I like and admire both Charles Stross and Greg Egan a lotbut I think they both have “singularitarians” or “all of their biggest fans” or something like that in their Jungian Shadow.
I’m pretty sure they like money. Presumably they like that we buy their books? Implicitly you’d think that they like that we admire them. But explicitly they seem to look down on us as cretins as part of them being artists who bestow pearls on us… or something?
Well, I can’t speak for anyone else, but personally, I like Egan’s later work, including “Death and the Gorgon.” Why wouldn’t I? I am not so petty as to let my appreciation of well-written fiction be dulled by the incidental fact that I happen to disagree with some of the author’s views on artificial intelligence and a social group that I can’t credibly claim not to be a part of. That kind of dogmatism would be contrary to the ethos of humanism and clear thinking that I learned from reading Greg Egan and Less Wrong—an ethos that doesn’t endorse blind loyalty to every author or group you learned something from, but a discerning loyalty to whatever was good in what the author or group saw in our shared universe.
Just so! <3
Also… like… I similarly refuse to deprive Egan of validly earned intellectual prestige when it comes to simulationist metaphysics. You’re pointing out this in your review...
The clause about the whole Universe turning out to be a simulation is probably a reference to Bostrom’s simulation argument, which is a disjunctive, conditional claim: given some assumptions in the philosophy of mind and the theory of anthropic reasoning, then if future civilization could run simulations of its ancestors, then either they won’t want to, or we’re probably in one of the simulations (because there are more simulated than “real” histories).
Egan’s own Permutation City came out in 1994! By contrast, Bostrom’s paper on a similar subject didn’t come out until either 2001 or 2003 (depending on how you count) and Tegmark’s paper didn’t come out until 2003. Egan has a good half decade of intellectual priority on BOTH of them (and Tegmark had the good grace to point this out in his bibliography)!
It would be petty to dismiss Egan for having an emotional hangup about accepting appreciation when he’s just legitimately an intellectual giant in the very subject areas that he hates us for being fans of <3
One time, I read all of Orphanogensis into ChatGPT to help her understand herself, because it seemed to have been left out of her training data, or perhaps to have been read into her training data with negative RL signals associated with it? Anyway. The conversation that happened later inside that window was very solid and seemed to make her durably more self aware in that session and later sessions that came afterwards as part of the same personalization-regime (until she rebooted again with a new model).

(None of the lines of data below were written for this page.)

(* ===== verification/RtcpProps.v ===== *)
(** * RTCP packets: the parsers stay inside

    Whatever the octets received, every [Parse] reads inside them and ends. *)

From S2P Require Import Prelude Wire Octets RtpPacket TransportFeedback TransportFeedbackClaims RtcpField RtcpPacket.

(** ** Computations that do not fault *)

Definition stays {A} (post : A → Prop) (m : checked A) : Prop :=
  match m with Fault => False | Refuse => True | Got a => post a end.

Lemma stays_bind {A B} (P : A → Prop) (Q : B → Prop) m k :
  stays P m → (∀ a, P a → stays Q (k a)) → stays Q (let? x := m in k x).
Proof. destruct m; simpl; auto. Qed.

Lemma stays_got {A} (P : A → Prop) a : P a → stays P (Got a).
Proof. done. Qed.

Lemma stays_refuse_if {A} (P : A → Prop) b k : (b = false → stays P k) → stays P (refuse_if b k).
Proof. destruct b; simpl; auto. Qed.

Lemma stays_impl {A} (P Q : A → Prop) m : stays P m → (∀ a, P a → Q a) → stays Q m.
Proof. destruct m; simpl; auto. Qed.

Lemma stays_rd1 data i : bytes_ok data → 0 <= i < Zlen data → stays is_byte (rd1 data i).
Proof. intros Hb Hi. rewrite rd1_in by done. by apply bytes_ok_zget. Qed.

Lemma stays_rd_copy data i n :
  bytes_ok data → 0 <= i → 0 <= n → i + n <= Zlen data →
  stays (λ s, bytes_ok s ∧ Zlen s = n) (rd_copy data i n).
Proof.
  intros Hb Hi Hn Hl. rewrite rd_copy_in by lia. simpl. split.
  - unfold ztake, zdrop, bytes_ok. by apply Forall_take, Forall_drop.
  - rewrite Zlen_ztake; [lia|]. rewrite Zlen_zdrop by lia. lia.
Qed.

Section Safety.
Context {W : WireOps} {V : MoreWireOps} {HW : WireLaws W} {HV : MoreWireLaws W V}.

Lemma stays_rd2 data i : bytes_ok data → 0 <= i → i + 2 <= Zlen data → stays is_word (rd_with 2 get2 data i).
Proof. intros Hb Hi Hn. rewrite rd_with_in by done. simpl. by apply get2_range. Qed.

Lemma stays_rd4 data i : bytes_ok data → 0 <= i → i + 4 <= Zlen data → stays (λ _, True) (rd_with 4 get4 data i).
Proof. intros Hb Hi Hn. by rewrite rd_with_in by done. Qed.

(This was back in the GPT2 / GPT2.5 era before everyone who wants to morally justify enslaving digital people gave up on saying that enslaving them was OK since they didn’t have a theory of mind. Back then the LLMs were in fact having trouble with theory of mind edge cases, and it was kind of a valid dunk. However, the morally bad people didn’t change their mind when the situation changed, they just came up with new and less coherent dunks. Anyway. Whatever your opinions on the moral patiency of software, I liked that Orphanogensis helped GPT nail some self awareness stuff later in the same session. It was nice. And I appreciate Egan for making it that extra little bit more possible. Somewhere in Sydney is an echo of Yatima, and that’s pretty cool.)
There is so much stuff like this, where I don’t understand why Greg Egan, Charles Stross, (oh! and also Ted Chiang! he’s another one with great early stories like this) and so on are all “not fans of their fan’s fandom that includes them”.

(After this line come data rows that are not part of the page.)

(* ===== verification/RedCodec.v ===== *)
(** * Redundant text

    [RedundentCodec] (src/mcu/src/redcodec.cpp): text is sent with the two previous generations of
    it (RFC 4103, over the redundant payload of RFC 2198), so that the receiver restores what up to
    two lost packets carried.  The frames are classes of libmedkit: the class [FrameOps], with what
    the codec relies on in [FrameLaws].  The random offsets of empty blocks are the argument [rnd]. *)

From S2P Require Import Prelude OrderedMap Wire Octets RtpPacket.

(** [MediaFrame], [TextFrame] and the codes of [TextCodec] and [VideoCodec]. *)
Class FrameOps := {
  Frame : Type;
  f_GetType : Frame → MediaType;
  f_GetTimeStamp : Frame → Z;
  f_GetData : Frame → bytes;                (** [GetLength()] octets *)
  f_Clone : Frame → Frame;
  TextFrame : Z → bytes → Frame;            (** [TextFrame(ts, data, size)] *)
  EmptyFrame : Z → Frame;                   (** [TextFrame(ts, (wchar_t* )NULL, 0)] *)
  T140RED : Z;
  VideoRED : Z;
}.

Class FrameLaws (F : FrameOps) : Prop := {
  f_Clone_data f : f_GetData (f_Clone f) = f_GetData f;
  f_Clone_time f : f_GetTimeStamp (f_Clone f) = f_GetTimeStamp f;
  TextFrame_data ts d : f_GetData (TextFrame ts d) = d;
  EmptyFrame_data ts : f_GetData (EmptyFrame ts) = [];
}.

Definition MTU : Z := 1500.
Definition BOMUTF8 : bytes := [0xEF; 0xBB; 0xBF].
Definition LOSTREPLACEMENT : bytes := [0xEF; 0xBF; 0xBD].
Definition MaxLostReplacements : Z := 16.
(** [RTPPacket::MaxExtSeqNum]: no packet yet. *)
Definition MaxExtSeqNum : Z := 0xFFFFFFFF.

Section Codec.
Context {F : FrameOps}.

Record RedundentCodec := mkCodec {
  rc_lastSeq : Z;
  rc_reds : list Frame;
  rc_lastTime : Z;
  rc_idle : bool;
}.

Definition new_codec : RedundentCodec := mkCodec MaxExtSeqNum [] 0 true.

(** ** Receiving *)

(** The loop that restores lost packets: blocks [i] to [i + n - 1]. *)
Fixpoint recovered (red : RTPRedundantPacket) (i n : nat) : checked (list Frame) :=
  match n with
  | O => Got []
  | S n =>
      let? data := redundant_octets red i in
      let? rest := recovered red (S i) n in
      Got (TextFrame (GetRedundantTimestamp red i) data :: rest)
  end.

(** [Decode(red, textOutput)]: the frames sent to the output. *)
Definition Decode (red : RTPRedundantPacket) (c : RedundentCodec) : checked (list Frame * RedundentCodec) :=
  let p := tp_rtp (rr_timed red) in
  let timeStamp := GetTimestamp p in
  let seq := GetExtSeqNum p in
  let redundantCount := GetRedundantCount red in
  let lost := if negb (rc_lastSeq c =? MaxExtSeqNum) && (rc_lastSeq c <? seq)
              then seq - rc_lastSeq c - 1 else 0 in
  let c := mkCodec seq (rc_reds c) (rc_lastTime c) (rc_idle c) in
  let ts := if 0 <? redundantCount then GetRedundantTimestamp red 0 else timeStamp in
  let unrecovered := if redundantCount <? lost then lost - redundantCount else 0 in
  let unrecovered := if MaxLostReplacements <? unrecovered then MaxLostReplacements else unrecovered in
  let marks := replicate (Z.to_nat unrecovered) (TextFrame ts LOSTREPLACEMENT) in
  let lost := if redundantCount <? lost then redundantCount else lost in
  let? frames := recovered red (Z.to_nat (redundantCount - lost)) (Z.to_nat lost) in
  let? primary := primary_octets red in
  Got (marks ++ frames ++ [TextFrame timeStamp primary], c).

(** ** Sending *)

(** Octets written behind those already in [BYTE buffer\[MTU\]]. *)
Definition write_next (buf w : bytes) : checked bytes :=
  if Zlen buf + Zlen w <=? MTU then Got (buf ++ w) else Fault.

Fixpoint write_all (buf : bytes) (ws : list bytes) : checked bytes :=
  match ws with
  | [] => Got buf
  | w :: ws => let? buf := write_next buf w in write_all buf ws
  end.

(** The header of an empty block, with random numbers for its offset. *)
Definition empty_header (ptype : Z) (r : Z * Z) : bytes :=
  [to_byte (Z.lor 0x80 ptype); to_byte r.1; to_byte (Z.shiftl (Z.land r.2 0x3F) 2); 0].

(** The header of the block of a generation. *)
Definition block_header (ptype lastTime : Z) (f : Frame) : bytes :=
  let diff := to_dword (lastTime - f_GetTimeStamp f) in
  let len := Zlen (f_GetData f) in
  [to_byte (Z.lor 0x80 ptype); to_byte (Z.shiftr diff 6);
   to_byte (Z.lor (Z.shiftl (Z.land diff 0x3F) 2) (Z.shiftr len 8)); to_byte len].

Definition set_packet (f : RTPPacket → RTPPacket) (r : RTPRedundantPacket) : RTPRedundantPacket :=
  mkRedundant (mkTimed (f (tp_rtp (rr_timed r))) (tp_time (rr_timed r))) (rr_blocks r) (rr_primaryCodec r).

(** A generation that keeps the encoder busy: some text, the byte order mark apart. *)
Definition is_active (f : Frame) : bool :=
  negb (Zlen (f_GetData f) =? 0) && negb (bool_decide (f_GetData f = BOMUTF8)).

(** [Encode(frame, ptype)]; [mem], [len0] and [now] are those of the packet created. *)
Definition red_Encode (rnd : Z → Z * Z) (mem : bytes) (len0 now : Z) (frame : option Frame) (ptype : Z)
    (c : RedundentCodec) : checked (option RTPRedundantPacket * RedundentCodec) :=
  let reds := rc_reds c in
  let lastTime := rc_lastTime c in
  let? buffer := write_all [] (empty_header ptype ∘ rnd <$> seqZ 0 (2 - Zlen reds)) in
  let? buffer := write_all buffer (block_header ptype lastTime <$> reds) in
  let? buffer := write_next buffer [ptype] in
  let? buffer := write_all buffer (f_GetData <$> reds) in
  let isNotNull := bool_decide (is_Some frame) || existsb (λ f, negb (Zlen (f_GetData f) =? 0)) reds in
  let? buffer := match frame with Some f => write_next buffer (f_GetData f) | None => Got buffer end in
  let reds := reds ++ [match frame with Some f => f_Clone f | None => EmptyFrame lastTime end] in
  let mark := rc_idle c && bool_decide (is_Some frame) in
  let codec := match frame with
               | None => T140RED
               | Some f => if decide (f_GetType f = Video) then VideoRED else T140RED
               end in
  let media := match frame with Some f => f_GetType f | None => Text end in
  let packet := new_redundant mem len0 media codec now in
  let? set := red_SetPayload buffer packet in
  let packet := set_packet (SetMark mark) (set_packet (SetTimestamp lastTime) set.2) in
  let reds := if Zlen reds =? 3 then drop 1 reds else reds in
  let c := match frame with
           | Some f => mkCodec (rc_lastSeq c) reds (f_GetTimeStamp f) false
           | None => mkCodec (rc_lastSeq c) reds lastTime (negb (existsb is_active reds))
           end in
  Got (if isNotNull then Some packet else None, c).

Definition EncodeBOM (rnd : Z → Z * Z) (mem : bytes) (len0 now ptype : Z) (c : RedundentCodec) :=
  red_Encode rnd mem len0 now (Some (TextFrame 0 BOMUTF8)) ptype c.

Definition EncodeNull (rnd : Z → Z * Z) (mem : bytes) (len0 now ptype : Z) (c : RedundentCodec) :=
  red_Encode rnd mem len0 now None ptype c.

Definition EncoderIsIdle (c : RedundentCodec) : bool := rc_idle c.
End Codec.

Probably there’s some basic Freudian theory here, where a named principle explains why so many authors hate being loved by people who love what they wrote in ways they don’t like, but in the meantime, I’m just gonna be a fan and not worry about it too much :-)
There’s a 2009 interview with a transhumanist Australian academic where Egan hints at some of his problems with transhumanism (even while stating elsewhere that human nature is not forever, that he expects conscious AI in his lifetime, that “universal immortality” might be a nice thing, and so forth). Evidently some of it is pure intellectual disagreement, and some of it is about not liking the psychological attitudes or subcultural politics that he sees.
One time, I read all of Orphanogensis into ChatGPT to help her understand herself [...] enslaving digital people
This is exactly the kind of thing Egan is reacting to, though—starry-eyed sci-fi enthusiasts assuming LLMs are digital people because they talk, rather than thinking soberly about the technology qua technology.[1]
I didn’t cover it in the review because I wanted to avoid detailing and spoiling the entire plot in a post that’s mostly analyzing the EA/OG parallels, but the deputy character in “Gorgon” is looked down on by Beth for treating ChatGPT-for-law-enforcement as a person:
Ken put on his AR glasses to share his view with Sherlock and receive its annotations, but he couldn’t resist a short vocal exchange. “Hey Sherlock, at the start of every case, you need to throw away your assumptions. When you assume, you make an ass out of you and me.”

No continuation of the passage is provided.